Long COVID News: Study Shows Majority Of Young Healthy Adults Will Exhibit Peripheral Macrovascular And Microvascular Complications Following COVID-19
Long COVID News
: A new study by researchers from the University of Texas-Arlington shows that young and otherwise healthy adults would suffer persistent peripheral macrovascular and microvascular complications following ‘recovery’ from COVID-19.
The study was the first to investigate the persistent effects of COVID-19 on vascular function in otherwise healthy young adults.
The study findings demonstrated that peripheral macrovascular and microvascular vasodilation was significantly blunted in young adults still symptomatic from COVID-19 beyond the acute phase (>4 wk from diagnosis), whereas those who become asymptomatic have similar vascular function compared with controls who never had COVID-19. In contrast, cerebral vascular function and central arterial stiffness were unaffected irrespective of COVID-19 symptomology.
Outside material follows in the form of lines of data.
Definition buildHandoff (l : WorkflowLane) (fromRole : AgentRole) (toRole : HandoffRole)
    (stage : string) : HandoffPayload :=
  mkHandoff l fromRole toRole stage (buildNotes l fromRole toRole)
    (buildArtifacts l fromRole toRole).

(** ** What [advance] does to the world *)

Section advance_facts.
Context `{Env}.

(** The stored state agrees with the session and workflow handed back. *)
Record stored_as (s : SessionState) (wf : WorkflowState) (e : ExecutionEnvelopeState)
    (w : World) : Prop := {
  sa_session : find_row sessionId (sessionId s) (w_sessions w) = Some s;
  sa_workflow : find_row fst (sessionId s) (w_workflow w) = Some (sessionId s, wf);
  sa_file : w_sessionFiles w !! sessionId s = Some (mkPersisted s wf [e]);
  sa_mirror : w_mirror w = Some (mkPersisted s wf [e]);
  sa_checkpoint : ∃ c, c ∈ w_checkpoints w ∧ latestCheckpointId s = Some (cp_id c) ∧
    cp_sessionId c = sessionId s ∧ cp_stage c = currentStage s ∧
    cp_workflowSnapshot c = Some wf;
  sa_event : ∃ ev, ev ∈ w_events w ∧ ev_sessionId ev = sessionId s ∧
    ev_type ev = "checkpoint_created";
}.

(** No future draw collides with a stored checkpoint or event. *)
Definition world_fresh (w : World) : Prop :=
  draws_fresh cp_id "session-checkpoint" (w_checkpoints w) (w_draws w) ∧
  draws_fresh ev_id "session-runtime-event" (w_events w) (w_draws w).

Lemma advance_ok `{!EnvLaws} s wf e w i next :
  list_index (wf_stage wf) (STAGES_BY_LANE (lane s)) = Some i →
  STAGES_BY_LANE (lane s) !! S i = Some next →
  has_key sessionId (sessionId s) (w_sessions w) = true → world_fresh w →
  let s' := set_stage s next (clock (w_ticks w)) (Some (draw_id "session-checkpoint" (w_draws w))) in
  let wf' := updated_workflow (STAGES_BY_LANE (lane s)) wf next in
  ∃ w', advance s wf e w = (Ret (s', wf'), w') ∧ stored_as s' wf' e w' ∧ world_fresh w'.
Proof.
  intros Hi Hn Hs [Hfc Hfe] s' wf'. unfold advance. rewrite Hi, Hn. eexists.
  pose proof (draws_fresh_now _ _ _ _ Hfc) as Hc.
  assert (has_key ev_id (draw_id "session-runtime-event" (S (w_draws w))) (w_events w) = false)
    as He by (apply Hfe; lia).
  split; [exec; reflexivity|]. split; [split|split]; simpl.
  - apply (find_upsert_eq sessionId s').
  - apply (find_upsert_eq fst (sessionId s, wf')).
  - apply lookup_insert_eq.
  - done.
  - eexists. split; [apply elem_of_app; right; apply list_elem_of_singleton; reflexivity|]. done.
  - eexists. split; [apply elem_of_app; right; apply list_elem_of_singleton; reflexivity|]. done.
  - eapply draws_fresh_snoc; [done|lia|]. exists (w_draws w). split; [lia|done].
  - eapply draws_fresh_snoc; [done|lia|]. exists (S (w_draws w)). split; [lia|done].
Qed.
End advance_facts.

Section runs.
Context `{Env}.

(** Every return of [advance]: either the lane is at its last stage and nothing
    changes, or session and workflow move to the next stage. *)
Lemma advance_inv s wf e w s' wf' w' :
  advance s wf e w = (Ret (s', wf'), w') →
  ∃ i, list_index (wf_stage wf) (STAGES_BY_LANE (lane s)) = Some i ∧
  match STAGES_BY_LANE (lane s) !! S i with
  | None => s' = s ∧ wf' = wf ∧ w' = w
  | Some next => wf' = updated_workflow (STAGES_BY_LANE (lane s)) wf next ∧
                 ∃ t cp, s' = set_stage s next t (Some cp)
  end.
Proof.
  unfold advance. destruct (list_index _ _) as [i|]; [|done]. intros Heq. exists i.
  split; [done|]. revert Heq. destruct (_ !! S i) as [next|]; [|by intros [= -> -> ->]].
  repeat (autounfold with dh_ops; simpl).
  repeat case_match; intros; simplify_eq/=. naive_solver.
Qed.

(** The sessions that [advance] reaches in [n] steps from a new one; the world
    may change in any way between two steps. *)
Inductive lane_run (l : WorkflowLane) : nat → SessionState → WorkflowState → Prop :=
| lane_run_start s : lane s = l → currentStage s = first_stage l →
    lane_run l 0 s (createWorkflowState s)
| lane_run_step n s wf e w s' wf' w' : lane_run l n s wf →
    advance s wf e w = (Ret (s', wf'), w') → lane_run l (S n) s' wf'.

(** The position after [n] steps. *)
Definition lane_position (l : WorkflowLane) (n : nat) : nat :=
  Nat.min n (length (STAGES_BY_LANE l) - 1).

Record at_position (l : WorkflowLane) (i : nat) (s : SessionState) (wf : WorkflowState) : Prop := {
  ap_lane : lane s = l;
  ap_wf_lane : wf_lane wf = l;
  ap_stage : STAGES_BY_LANE l !! i = Some (wf_stage wf);
  ap_session : currentStage s = wf_stage wf;
  ap_next : wf_nextStage wf = STAGES_BY_LANE l !! S i;
  ap_previous : wf_previousStage wf = match i with O => None | S j => STAGES_BY_LANE l !! j end;
  ap_status : wf_stageStatus wf =
    if decide (S i = length (STAGES_BY_LANE l) ∧ l ≠ full) then stage_passed
    else stage_in_progress;
}.

Lemma NoDup_stages l : NoDup (STAGES_BY_LANE l).
Proof. destruct l; by_decision. Qed.

(** A stage name ends in "complete" exactly for the last stage of the lanes
    other than [full]. *)
Lemma ends_with_complete l i stage :
  STAGES_BY_LANE l !! i = Some stage →
  endsWith (stage_name stage) "complete" = true ↔ S i = length (STAGES_BY_LANE l) ∧ l ≠ full.
Proof.
  intros Hl. pose proof (lookup_lt_Some _ _ _ Hl) as Hlt.
  destruct l; simpl in Hlt;
    do 8 (destruct i as [|i]; [simplify_eq/=; vm_compute; naive_solver lia|]); simpl in *; lia.
Qed.

Lemma at_position_next l i s wf next t cp :
  at_position l i s wf → STAGES_BY_LANE l !! S i = Some next →
  at_position l (S i) (set_stage s next t cp) (updated_workflow (STAGES_BY_LANE l) wf next).
Proof.
  intros [] Hn. split; simpl; try done.
  - unfold getNextStage. rewrite (list_index_lookup _ (S i)); [done|apply NoDup_stages|done].
  - pose proof (ends_with_complete l (S i) next Hn) as Hc.
    clear ap_status0. destruct (endsWith _ _), (decide _); by intuition congruence.
Qed.

Lemma lane_run_position l n s wf :
  lane_run l n s wf → at_position l (lane_position l n) s wf.
Proof.
  induction 1 as [s Hl Hs|n s wf e w s' wf' w' _ IH Ha].
  - subst l. unfold lane_position. destruct (lane s) eqn:E;
      split; unfold createWorkflowState; rewrite ?E; done.
  - pose proof IH as [Hl _ Hst _ _ _ _]. apply advance_inv in Ha as (i & Hi & Ha).
    rewrite Hl in *. rewrite (list_index_lookup _ _ _ (NoDup_stages l) Hst) in Hi.
    injection Hi as <-.
    assert (lane_position l n < length (STAGES_BY_LANE l)) as Hlt by by eapply lookup_lt_Some.
    destruct (STAGES_BY_LANE l !! S (lane_position l n)) as [next|] eqn:En.
    + destruct Ha as (-> & t & cp & ->).
      replace (lane_position l (S n)) with (S (lane_position l n));
        [by apply at_position_next|].
      apply lookup_lt_Some in En. unfold lane_position in *. lia.
    + destruct Ha as (-> & -> & ->).
      replace (lane_position l (S n)) with (lane_position l n); [done|].
      apply lookup_ge_None in En. unfold lane_position in *. lia.
Qed.
End runs.

(** [k] calls of [advance] in a row. *)
Section iterate.
Context `{EnvLaws}.

Fixpoint advance_times (k : nat) (s : SessionState) (wf : WorkflowState)
    (e : ExecutionEnvelopeState) : M World (SessionState * WorkflowState) :=
  match k with
  | O => mret (s, wf)
  | S k => '(s', wf') ← advance s wf e; advance_times k s' wf' e
  end.

Lemma advance_times_ok l k i s wf e w :
  at_position l i s wf → S (i + k) = length (STAGES_BY_LANE l) →
  has_key sessionId (sessionId s) (w_sessions w) = true → world_fresh w →
  ∃ s' wf' w', advance_times k s wf e w = (Ret (s', wf'), w') ∧
    at_position l (i + k) s' wf' ∧ sessionId s' = sessionId s ∧
    (0 < k → stored_as s' wf' e w').
Proof using Type*.
  revert i s wf w. induction k as [|k IH]; intros i s wf w Hpos Hlen Hs Hf.
  - exists s, wf, w. rewrite Nat.add_0_r. split_and!; [done..|lia].
  - destruct (lookup_lt_is_Some_2 (STAGES_BY_LANE l) (S i)) as [next Hn]; [lia|].
    pose proof Hpos as [Hl _ Hst _ _ _ _]. subst l.
    pose proof (list_index_lookup _ _ _ (NoDup_stages _) Hst) as Hi.
    destruct (advance_ok s wf e w i next Hi Hn Hs Hf) as (w1 & Ha & Hst1 & Hf1).
    edestruct (IH (S i)) as (s' & wf' & w' & Hrun & Hp & Hid & Hsto);
      [by apply at_position_next|lia| |exact Hf1|].
    { eapply find_row_has_key, (sa_session _ _ _ _ Hst1). }
    exists s', wf', w'. split_and!.
    + simpl. unfold mbind, M_bind. rewrite Ha. exact Hrun.
    + by replace (i + S k) with (S i + k) by lia.
    + exact Hid.
    + intros _. destruct k as [|k]; [|apply Hsto; lia].
      simpl in Hrun. injection Hrun as <- <- <-. exact Hst1.
Qed.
Numerous past studies and Long COVID News
suggest that COVID-19 causes vascular dysfunction during the acute phase of the illness in otherwise healthy young adults. To date no studies have investigated the longer-term effects of COVID-19 on vascular function.
The study team hypothesized that young, otherwise healthy adults who are past the acute phase of COVID-19 would exhibit blunted peripheral (brachial artery flow-mediated dilation (FMD) and reactive hyperemia) and cerebral vasodilator function (cerebral vasomotor reactivity to hypercapnia; CVMR) and increased central arterial stiffness.
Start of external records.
Lemma preserves_start objective n : preserves (startFullWorkflow root objective n).
Proof.
  unfold startFullWorkflow. destruct (String.eqb_spec (trim objective) "") as [|Ho]; [apply preserves_throw|].
  apply preserves_then; [apply keeps_files_nowIso|intros t].
  apply preserves_then; [apply keeps_files_createId|intros pid].
  apply preserves_then; [apply keeps_files_persist|intros _].
  apply preserves_audit; [by apply full_inv_start|done|done|intros st1 Hi1].
  apply preserves_task; [done|intros st2 Hi2]. by apply preserves_write.
Qed.

Lemma preserves_advance pid gid d reason : preserves (advanceFullWorkflow root pid gid d reason).
Proof.
  apply preserves_readState. intros st Hst. destruct (find_gate gid) as [gate|] eqn:Eg;
    [|apply preserves_throw].
  destruct (gate_stages _ _ Eg) as (Hf & Ht & _).
  case_decide as Hd; [apply preserves_throw|].
  apply preserves_then; [apply keeps_files_nowIso|intros t]. case_decide.
  - apply preserves_audit; [|done|done|intros st1 Hi1; by apply preserves_write].
    apply full_inv_blocked. by destruct Hst.
  - apply preserves_audit; [|done|done|intros st1 Hi1].
    { apply full_inv_position; [by destruct Hst|done]. }
    case_decide.
    + by apply preserves_persist.
    + apply preserves_task; [done|intros st2 Hi2]. by apply preserves_persist.
Qed.

Lemma preserves_op op : preserves (run_full op).
Proof.
  destruct op as [o n|pid gid d r|pid f target|pid r|pid role stage|pid]; simpl.
  - apply preserves_start.
  - apply preserves_advance.
  - apply preserves_readState. intros st Hst. case_decide as Hd; [apply preserves_throw|].
    apply preserves_then; [apply keeps_files_nowIso|intros t].
    apply preserves_then; [apply keeps_files_createId|intros id].
    apply preserves_audit; [|done|done|intros st1 Hi1; by apply preserves_persist].
    apply full_inv_position; [by destruct Hst|done].
  - apply preserves_readState. intros st Hst.
    apply preserves_then; [apply keeps_files_nowIso|intros t].
    apply preserves_then; [apply keeps_files_createId|intros id].
    apply preserves_audit; [|done|done|intros st1 Hi1; by apply preserves_persist].
    destruct Hst. by split.
  - apply preserves_readState. intros st Hst.
    apply preserves_task; [done|intros st1 Hi1]. by apply preserves_write.
  - apply preserves_readState. intros st Hst.
    apply preserves_then; [apply keeps_files_nowIso|intros t].
    apply preserves_audit; [|done|done|intros st1 Hi1; by apply preserves_persist].
    apply (full_inv_position st full_done t); [done|by_decision].
Qed.

Lemma full_run_ok ops w : files_ok w → files_ok (full_run ops w).
Proof.
  revert w. induction ops as [|op ops IH]; intros w Hw; simpl; [done|].
  by apply IH, preserves_op.
Qed.
End reachable.

(** ** Operations that succeed *)

Section progress.
Context `{EnvLaws} `{CP : !ContextPlanner}.
Variable root : string.

(** The workflow's session is stored and no draw collides with an event. *)
Definition event_ready (pid : string) (w : World) : Prop :=
  has_key sessionId pid (w_sessions w) = true ∧
  draws_fresh ev_id "session-runtime-event" (w_events w) (w_draws w).

(** [w'] differs from [w] at most in events, clock and draws, and is ready. *)
Record audited (pid : string) (w w' : World) : Prop := {
  aw_ready : event_ready pid w → event_ready pid w';
  aw_sessions : w_sessions w' = w_sessions w;
  aw_workflow : w_workflow w' = w_workflow w;
  aw_files : w_fullFiles w' = w_fullFiles w;
}.

Lemma audited_trans pid w1 w2 w3 : audited pid w1 w2 → audited pid w2 w3 → audited pid w1 w3.
Proof. intros [] []. split; [auto|congruence..]. Qed.

Lemma audited_ticks pid t d w :
  w_draws w ≤ d → audited pid w (set_ticks t (set_draws d w)).
Proof.
  intros Hle. split; try done. intros [Hs Hf]. split; [done|].
  by eapply draws_fresh_weaken.
Qed.

Lemma recordAudit_ok st ev role stage w :
  event_ready (fw_parentSessionId st) w →
  ∃ r w', recordAudit st ev role stage w = (Ret (set_audit (fw_audit st ++ [r]) st), w') ∧
    au_event r = ev ∧ audited (fw_parentSessionId st) w w'.
Proof using Type*.
  intros [Hs Hf].
  assert (has_key ev_id (draw_id "session-runtime-event" (S (w_draws w))) (w_events w) = false)
    as He by (apply Hf; lia).
  eexists _, _. split; [unfold recordAudit; exec; reflexivity|]. split; [done|].
  split; try done. intros _. split; [done|]. simpl.
  eapply draws_fresh_snoc; [done|lia|]. exists (S (w_draws w)). split; [lia|done].
Qed.

Lemma runRoleTask_ok st role stage w :
  event_ready (fw_parentSessionId st) w → role ≠ context_scout →
  ∃ st' w', runRoleTask root st role stage w = (Ret st', w') ∧
    audited (fw_parentSessionId st) w w'.
Proof using Type*.
  intros Hr Hne.
  assert (∃ k, find_contract role = Some k) as [k Hk]
    by (destruct role; by eexists).
  set (w1 := set_draws (S (w_draws w)) w).
  assert (audited (fw_parentSessionId st) w w1) as A1.
  { split; try done. intros [Hs Hf]. split; [done|]. eapply draws_fresh_weaken; [done|].
    simpl. lia. }
  set (child := mkChild (draw_id "child-session" (w_draws w)) role stage child_running
                  (rc_permission k) None).
  destruct (recordAudit_ok (set_children (fw_childSessions st ++ [child]) st)
              full_role_started role stage w1) as (r1 & w2 & E1 & _ & A2).
  { by apply A1. }
  simpl in E1, A2.
  assert (roleContract role w = (Ret k, w)) as E0 by (unfold roleContract; by rewrite Hk).
  unfold runRoleTask. do 2 run_step. fold w1. fold child. run_step.
  rewrite decide_False by done. do 3 run_step.
  match goal with |- context [mbind _ (recordAudit ?s full_role_finished role stage) ?w3] =>
    set (st3 := s); set (w3' := w3) end.
  assert (audited (fw_parentSessionId st) w2 w3') as A3.
  { split; try done. intros [Hs Hf]. split; [done|]. eapply draws_fresh_weaken; [done|].
    simpl. lia. }
  destruct (recordAudit_ok st3 full_role_finished role stage w3') as (r3 & w4 & E3 & _ & A4).
  { apply A3, A2, A1, Hr. }
  run_step. run_step. eexists _, _. split; [reflexivity|]. simpl in A4.
  eapply audited_trans; [exact A1|]. eapply audited_trans; [exact A2|].
  eapply audited_trans; [exact A3|]. eapply audited_trans; [exact A4|].
  split; try done.
Qed.

(** File, sessions row and workflow row all show the state. *)
Record persisted (st : FullWorkflowState) (w : World) : Prop := {
  pw_file : w_fullFiles w !! fw_parentSessionId st = Some st;
  pw_session : find_row sessionId (fw_parentSessionId st) (w_sessions w)
               = Some (parent_session root st);
  pw_workflow : find_row fst (fw_parentSessionId st) (w_workflow w)
                = Some (fw_parentSessionId st, parent_workflow st);
}.

Lemma persist_and_write st w :
  event_ready (fw_parentSessionId st) w →
  ∃ w', (_ ← persistParentSession root st; _ ← writeState st; mret st) w = (Ret st, w') ∧
    persisted st w' ∧ event_ready (fw_parentSessionId st) w'.
Proof.
  intros [Hs Hf].
  assert (has_key sessionId (fw_parentSessionId st)
            (upsert_row sessionId (parent_session root st) (w_sessions w)) = true) as Hk
    by apply (upsert_keys sessionId (parent_session root st)).
  eexists. split.
  { unfold persistParentSession, writeState. exec. reflexivity. }
  split; [split|split]; simpl; try done.
  - apply lookup_insert_eq.
  - apply (find_upsert_eq sessionId (parent_session root st)).
  - apply (find_upsert_eq fst (fw_parentSessionId st, parent_workflow st)).
Qed.

Lemma approve_ok pid gid gate st reason w :
  w_fullFiles w !! pid = Some st → full_inv st → fw_parentSessionId st = pid →
  event_ready pid w → find_gate gid = Some gate → gate_from gate = fw_currentStage st →
  ∃ st' w', advanceFullWorkflow root pid gid approve reason w = (Ret st', w') ∧
    fw_currentStage st' = gate_to gate ∧ fw_status st' = status_at (gate_to gate) ∧
    fw_parentSessionId st' = pid ∧ full_inv st' ∧ persisted st' w' ∧ event_ready pid w'.
Proof using Type*.
  intros Hfile Hinv Hpid Hr Hg Hfrom. subst pid.
  destruct (gate_stages _ _ Hg) as (_ & Hto & _).
  assert (readState (fw_parentSessionId st) w = (Ret st, w)) as E0
    by (unfold readState; by rewrite Hfile).
  unfold advanceFullWorkflow. run_step. rewrite Hg, decide_False by (rewrite Hfrom; tauto).
  run_step. rewrite decide_False by done.
  match goal with |- context [mbind _ (recordAudit ?s full_gate_approved _ _) ?w1] =>
    set (st1 := s); set (w1' := w1) end.
  assert (full_inv st1) as Hinv1.
  { apply full_inv_position; [by destruct Hinv|done]. }
  destruct (recordAudit_ok st1 full_gate_approved (fw_currentOwner st1) (gate_to gate) w1')
    as (r & w2 & E1 & Hev & A1).
  { destruct Hr as [Hs Hf]. by split. }
  assert (full_inv (set_audit (fw_audit st1 ++ [r]) st1)) as Hinv2
    by (apply full_inv_audit; [done|congruence..]).
  assert (event_ready (fw_parentSessionId st) w2) as Hr2
    by (apply A1; destruct Hr as [Hs Hf]; by split).
  run_step.
  case_decide as Hd.
  - run_step. destruct (persist_and_write (set_audit (fw_audit st1 ++ [r]) st1) w2 Hr2)
      as (w3 & E2 & Hp & Hr3).
    eexists _, w3. split; [exact E2|]. by split_and!.
  - destruct (runRoleTask_ok (set_audit (fw_audit st1 ++ [r]) st1) (ownerForStage (gate_to gate))
      (gate_to gate) w2 Hr2) as (st3 & w3 & E2 & A2).
    { destruct gid; vm_compute in Hg; injection Hg as <-; done. }
    destruct (runRoleTask_returns root _ _ _ Hinv2 _ _ _ E2) as (Hinv3 & Hid & Hst & Hss & _).
    simpl in E2, A2, Hid, Hst, Hss.
    run_step. destruct (persist_and_write st3 w3) as (w4 & E3 & Hp & Hr3).
    { rewrite Hid. by apply A2. }
    eexists _, w4. split; [exact E3|]. rewrite Hid in Hr3. by split_and!.
Qed.
End progress.

(** Approves the gates one after the other. *)
Fixpoint approve_all `{Env} `{!ContextPlanner} (root pid : string)
    (gids : list FullWorkflowApprovalGateId) (st : FullWorkflowState) :
    M World FullWorkflowState :=
  match gids with
  | [] => mret st
  | gid :: gids =>
    st ← advanceFullWorkflow root pid gid approve None; approve_all root pid gids st
  end.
A total of sixteen young adults who were at least 4 wk past a COVID-19 diagnosis and 12 controls who never had COVID-19 were studied. Eight subjects with COVID-19 were symptomatic (SYM) and eight were asymptomatic (ASYM) at the time of testing.
The study findings found that FMD and reactive hyperemia were not different between COVID and control groups. However, FMD was lower in SYM (3.8 ± 0.6%) compared with ASYM (6.8 ± 0.9%; P
= 0.007) and control (6.8 ± 0.6%; P
= 0.003) with no difference between ASYM and control.
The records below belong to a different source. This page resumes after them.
Lemma delete_erases_session_witness :
  ∃ w' n, deleteSession "session-1" admin_world =
      (Ret (mkDeleted "session-1" n (mkCounts 1 1 2 1)), w') ∧
    find_row sessionId "session-1" (w_sessions w') = None ∧ no_history "session-1" w' ∧
    ∀ sid', sid' ≠ "session-1" → same_history sid' admin_world w' ∧
      find_row sessionId sid' (w_sessions w') = find_row sessionId sid' (w_sessions admin_world).
Proof. apply (delete_erases_session "session-1" admin_session admin_world); reflexivity. Defined.

Definition live_world : World := set_workflow [("session-1", admin_workflow)] admin_world.

Lemma delete_of_live_session_fails_witness :
  ∃ w', deleteSession "session-1" live_world = (Throw FK_ERROR, w') ∧
    find_row sessionId "session-1" (w_sessions w') = Some admin_session ∧ no_history "session-1" w'.
Proof. apply (delete_of_live_session_fails "session-1" admin_session live_world); reflexivity. Defined.

Lemma admin_fork_ready : fork_ready "session-1" admin_session admin_world.
Proof. split; try reflexivity; try (intros k _; reflexivity). by vm_compute. Qed.

Lemma fork_copies_and_isolates_witness :
  ∃ w', forkSession "session-1" (Some "copy") admin_world =
      (Ret (mkForked "session-1" (fork_id admin_world) (history_counts "session-1" admin_world)), w') ∧
    forked_as "session-1" admin_session (Some "copy") admin_world w' ∧
    (∀ sid, sid ≠ (fork_id admin_world) → same_history sid admin_world w' ∧
      find_row sessionId sid (w_sessions w') = find_row sessionId sid (w_sessions admin_world)) ∧
    ∃ copied created, events_of (fork_id admin_world) w' = copied ++ [created] ∧
      length copied = length (events_of "session-1" admin_world) ∧ Forall (λ e, "session-1" ∉ json_strings (ev_json e)) copied.
Proof.
  apply (fork_copies_and_isolates "session-1" admin_session (Some "copy") admin_world).
  apply admin_fork_ready.
Defined.

Lemma fork_revert_links_witness :
  ∃ report w', forkSession "session-1" None admin_world = (Ret report, w') ∧
    ∀ r cid, r ∈ reverts_of (fork_id admin_world) w' →
      Some cid = Some (rv_checkpointId r) ∨ Some cid = rv_previousCheckpointId r →
      ∃ c, c ∈ checkpoints_of (fork_id admin_world) w' ∧ cp_id c = cid.
Proof.
  apply (fork_revert_links "session-1" admin_session None admin_world admin_fork_ready).
  intros r cid Hr%list_elem_of_singleton. subst r.
  intros [Hc|Hc]; injection Hc as ->; by_decision.
Defined.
Similarly, peak blood velocity following cuff release was lower in SYM (47 ± 8 cm/s) compared with ASYM (64 ± 19 cm/s; P = 0.025) and control (61 ± 14 cm/s; P = 0.036). CVMR and arterial stiffness were not different between any groups. In summary, peripheral macrovascular and microvascular function, but not cerebral vascular function or central arterial stiffness were blunted in young adults symptomatic beyond the acute phase of COVID-19. In contrast, those who were asymptomatic had similar vascular function compared with controls who never had COVID-19.
The study findings were published in the peer reviewed journal: Heart and Circulatory Physiology (American Journal Of Physiology )
Dr Damsara Nandadeva from the Department of Kinesiology, University of Texas at Arlington told Thailand Medical News, “It is intriguing that those with persistent [COVID-19] symptoms exhibited peripheral vascular dysfunction, whereas those who were asymptomatic at the time of testing had similar macrovascular and microvascular vasodilation to controls.”
It should be noted that adults 29 years of age and younger makeup only 16% of the U.S. population but account for over 7 million, or 22%, of U.S. COVID-19 infections.
Although more research is needed to fully understand the extent of the problem, one study found that as many as 1 in 4 adults ages 18 to 39 reported symptoms weeks or months after the initial acute phase of COVID-19 infection.
Dr Nandadeva explained, “Long COVID,” also called post-acute sequelae of SARS-COV-2 infection (PASC), is an umbrella term for the condition the U.S. Centers for Disease Control and Prevention refers to as “a lack of return to a usual state of health following acute COVID-19 illness.”
It has been found that individuals with long COVID report a variety of symptoms, including cognitive impairment, headache, and lightheadedness, which can be indicative of impairments to blood vessels supporting the brain.
The study team from the University of Texas at Arlington investigated brain and peripheral blood vessel function of 16 young adults who had tested positive for COVID-19 more than four weeks prior. Eight of the study subjects currently had COVID-19 symptoms and eight did not. Researchers then compared them to 12 peers who tested negative.
Interestingly, symptomatic participants showed “significantly blunted” dilation of both large and small blood vessels in their limbs. However, despite previous studies showing stiffening of central arteries in young adults with acute COVID-19, long COVID participants in this study showed no such stiffening, nor did they show impaired function in the blood vessels that support the brain.
Also it was observed that asymptomatic COVID-19–positive participants showed function similar to controls, offering hope that once symptoms resolve so may vascular impairments.
However during these vulnerable phases, affected individuals should constantly be monitored and should go for frequent checkups to ensure no serious or fatal events arises.